Lemma ovh_Present_spec h : spec (sends P) (λ _ r, ∀ cleanup, r.1 = Some cleanup → ∀ h', spec (sends P) (λ _ _, True) h' cleanup) h (ovh_Present p rec).
Proof.
  eapply need_spec; [eapply spec_mono; [done| |apply ovh_zoneFor_spec]|].
  { intros h' [d|e] Hd; [exact Hd|done]. }
  intros h1 zone Hd. destruct (ovhRecordName (rec_Name rec) zone) as [sub|e] eqn:Hrel; cbn [need bind spec]; [|done].
  apply publish_spec; [|by intros h'; apply ovh_removeValue_spec].
  eapply spec_bind_ok with (R := λ _ _, True); [apply spec_on_err; eapply spec_mono; [done| |apply ovh_quiet_spec]; [by intros ? [?|?]|]|].
  - intros h2 header. split; [at_base|]. right. exists zone, sub. do 2 (split; [done|]). left. cbn [q_URL]. by rewrite <- app_assoc.
  - intros h2 u _. apply spec_on_err, ovh_quiet_spec. intros h3 header. split; [at_base|]. right. exists zone, sub. do 2 (split; [done|]). right; left. cbn [q_URL]. by rewrite <- app_assoc.
Qed.
End ovh.
End case.

(** *** Cloudflare *)

Definition cloudflare_create (rec : DNSRecord) : jvalue :=
  VObj [(go "comment", str (go "sshpilot-vallet ACME DNS-01 challenge")); (go "content", str (rec_Value rec));
        (go "name", str (rec_Name rec)); (go "ttl", int cloudflareChallengeTTL); (go "type", str (go "TXT"))].

(** The result that an accepted answer carries. *)
Definition cloudflare_answer (resp : http_resp) (v : jvalue) : Prop := ∃ raw env, read_limited cloudflareMaxBody resp = Ok raw ∧
  Unmarshal into_cloudflareEnvelope raw (MkCloudflareEnvelope false [] None) = Some env ∧ env_Success env = true ∧ env_Result env = Some v.

(** The zone's number is that of the first active zone listed for a parent of the name. *)
Definition cloudflare_zone_listed (rec : DNSRecord) (zoneID : gostring) (h : list (event api)) : Prop := ∃ zone asked resp v ids,
  walked (rec_Name rec) zone ∧ MkEvent _ (Send asked) (Some resp) ∈ h ∧
  q_URL asked = cloudflareAPIBase ++ go "/zones?" ++ Encode [(go "name", zone); (go "status", go "active")] ∧
  cloudflare_answer resp v ∧ into_list [] into_id v [] = Some (zoneID :: ids).

(** Questions, and the record created in such a zone. *)
Definition cloudflare_request (rec : DNSRecord) (h : list (event api)) (q : http_req) : Prop :=
  under cloudflareAPIBase q ∧
  (q_Method q = GET ∨
   q_Method q = POST ∧ q_Body q = Some (print (cloudflare_create rec)) ∧
   ∃ zoneID, q_URL q = cloudflareAPIBase ++ go "/zones/" ++ zoneID ++ go "/dns_records" ∧ cloudflare_zone_listed rec zoneID h).

(** The record that the API said it created. *)
Definition cloudflare_created (zoneID id : gostring) (h : list (event api)) : Prop := ∃ asked resp v,
  MkEvent _ (Send asked) (Some resp) ∈ h ∧ q_Method asked = POST ∧ q_URL asked = cloudflareAPIBase ++ go "/zones/" ++ zoneID ++ go "/dns_records" ∧
  cloudflare_answer resp v ∧ into_id v [] = Some id ∧ id ≠ [].

Lemma cloudflare_do_spec {A} P (Q : list (event api) → result A → Prop) p h method path body (out : option jvalue → option A) :
  (∀ header, P h (MkReq method (cloudflareAPIBase ++ path) header body)) → (∀ h e, Q h (Err e)) →
  (∀ header resp raw env a, read_limited cloudflareMaxBody resp = Ok raw → Unmarshal into_cloudflareEnvelope raw (MkCloudflareEnvelope false [] None) = Some env →
     env_Success env = true → out (env_Result env) = Some a → Q (MkEvent _ (Send (MkReq method (cloudflareAPIBase ++ path) header body)) (Some resp) :: h) (Ok a)) →
  spec (sends P) Q h (cloudflare_do p method path body out).
Proof.
  intros Hp He Hok. eapply spec_bind_ok with (R := λ h' r, ∃ header resp, h' = MkEvent _ (Send (MkReq method (cloudflareAPIBase ++ path) header body)) (Some resp) :: h ∧
    read_limited cloudflareMaxBody resp = Ok r.2).
  - apply send_spec; [apply _|apply Hp|by intros; apply He|]. intros resp raw Hraw. by eexists _, resp.
  - intros h' [status raw] (header & resp & -> & Hraw). cbn [spec snd] in *. destruct (_ =? 404); [apply He|].
    destruct (Unmarshal _ _ _) as [env|] eqn:Eu; [|apply He]. destruct (env_Success env) eqn:Es; cbn [negb]; [|apply He].
    destruct (out _) as [a|] eqn:Ea; [|apply He]. by eapply Hok.
Qed.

---*---

= Activity =
You are asked to transcribe all of the data above exactly.

= Written response =
Lemma ovh_Present_spec h : spec (sends P) (λ _ r, ∀ cleanup, r.1 = Some cleanup → ∀ h', spec (sends P) (λ _ _, True) h' cleanup) h (ovh_Present p rec).
Proof.
  eapply need_spec; [eapply spec_mono; [done| |apply ovh_zoneFor_spec]|].
  { intros h' [d|e] Hd; [exact Hd|done]. }
  intros h1 zone Hd. destruct (ovhRecordName (rec_Name rec) zone) as [sub|e] eqn:Hrel; cbn [need bind spec]; [|done].
  apply publish_spec; [|by intros h'; apply ovh_removeValue_spec].
  eapply spec_bind_ok with (R := λ _ _, True); [apply spec_on_err; eapply spec_mono; [done| |apply ovh_quiet_spec]; [by intros ? [?|?]|]|].
  - intros h2 header. split; [at_base|]. right. exists zone, sub. do 2 (split; [done|]). left. cbn [q_URL]. by rewrite <- app_assoc.
  - intros h2 u _. apply spec_on_err, ovh_quiet_spec. intros h3 header. split; [at_base|]. right. exists zone, sub. do 2 (split; [done|]). right; left. cbn [q_URL]. by rewrite <- app_assoc.
Qed.
End ovh.
End case.

(** *** Cloudflare *)

Definition cloudflare_create (rec : DNSRecord) : jvalue :=
  VObj [(go "comment", str (go "sshpilot-vallet ACME DNS-01 challenge")); (go "content", str (rec_Value rec));
        (go "name", str (rec_Name rec)); (go "ttl", int cloudflareChallengeTTL); (go "type", str (go "TXT"))].

(** The result that an accepted answer carries. *)
Definition cloudflare_answer (resp : http_resp) (v : jvalue) : Prop := ∃ raw env, read_limited cloudflareMaxBody resp = Ok raw ∧
  Unmarshal into_cloudflareEnvelope raw (MkCloudflareEnvelope false [] None) = Some env ∧ env_Success env = true ∧ env_Result env = Some v.

(** The zone's number is that of the first active zone listed for a parent of the name. *)
Definition cloudflare_zone_listed (rec : DNSRecord) (zoneID : gostring) (h : list (event api)) : Prop := ∃ zone asked resp v ids,
  walked (rec_Name rec) zone ∧ MkEvent _ (Send asked) (Some resp) ∈ h ∧
  q_URL asked = cloudflareAPIBase ++ go "/zones?" ++ Encode [(go "name", zone); (go "status", go "active")] ∧
  cloudflare_answer resp v ∧ into_list [] into_id v [] = Some (zoneID :: ids).

(** Questions, and the record created in such a zone. *)
Definition cloudflare_request (rec : DNSRecord) (h : list (event api)) (q : http_req) : Prop :=
  under cloudflareAPIBase q ∧
  (q_Method q = GET ∨
   q_Method q = POST ∧ q_Body q = Some (print (cloudflare_create rec)) ∧
   ∃ zoneID, q_URL q = cloudflareAPIBase ++ go "/zones/" ++ zoneID ++ go "/dns_records" ∧ cloudflare_zone_listed rec zoneID h).

(** The record that the API said it created. *)
Definition cloudflare_created (zoneID id : gostring) (h : list (event api)) : Prop := ∃ asked resp v,
  MkEvent _ (Send asked) (Some resp) ∈ h ∧ q_Method asked = POST ∧ q_URL asked = cloudflareAPIBase ++ go "/zones/" ++ zoneID ++ go "/dns_records" ∧
  cloudflare_answer resp v ∧ into_id v [] = Some id ∧ id ≠ [].

Lemma cloudflare_do_spec {A} P (Q : list (event api) → result A → Prop) p h method path body (out : option jvalue → option A) :
  (∀ header, P h (MkReq method (cloudflareAPIBase ++ path) header body)) → (∀ h e, Q h (Err e)) →
  (∀ header resp raw env a, read_limited cloudflareMaxBody resp = Ok raw → Unmarshal into_cloudflareEnvelope raw (MkCloudflareEnvelope false [] None) = Some env →
     env_Success env = true → out (env_Result env) = Some a → Q (MkEvent _ (Send (MkReq method (cloudflareAPIBase ++ path) header body)) (Some resp) :: h) (Ok a)) →
  spec (sends P) Q h (cloudflare_do p method path body out).
Proof.
  intros Hp He Hok. eapply spec_bind_ok with (R := λ h' r, ∃ header resp, h' = MkEvent _ (Send (MkReq method (cloudflareAPIBase ++ path) header body)) (Some resp) :: h ∧
    read_limited cloudflareMaxBody resp = Ok r.2).
  - apply send_spec; [apply _|apply Hp|by intros; apply He|]. intros resp raw Hraw. by eexists _, resp.
  - intros h' [status raw] (header & resp & -> & Hraw). cbn [spec snd] in *. destruct (_ =? 404); [apply He|].
    destruct (Unmarshal _ _ _) as [env|] eqn:Eu; [|apply He]. destruct (env_Success env) eqn:Es; cbn [negb]; [|apply He].
    destruct (out _) as [a|] eqn:Ea; [|apply He]. by eapply Hok.
Qed.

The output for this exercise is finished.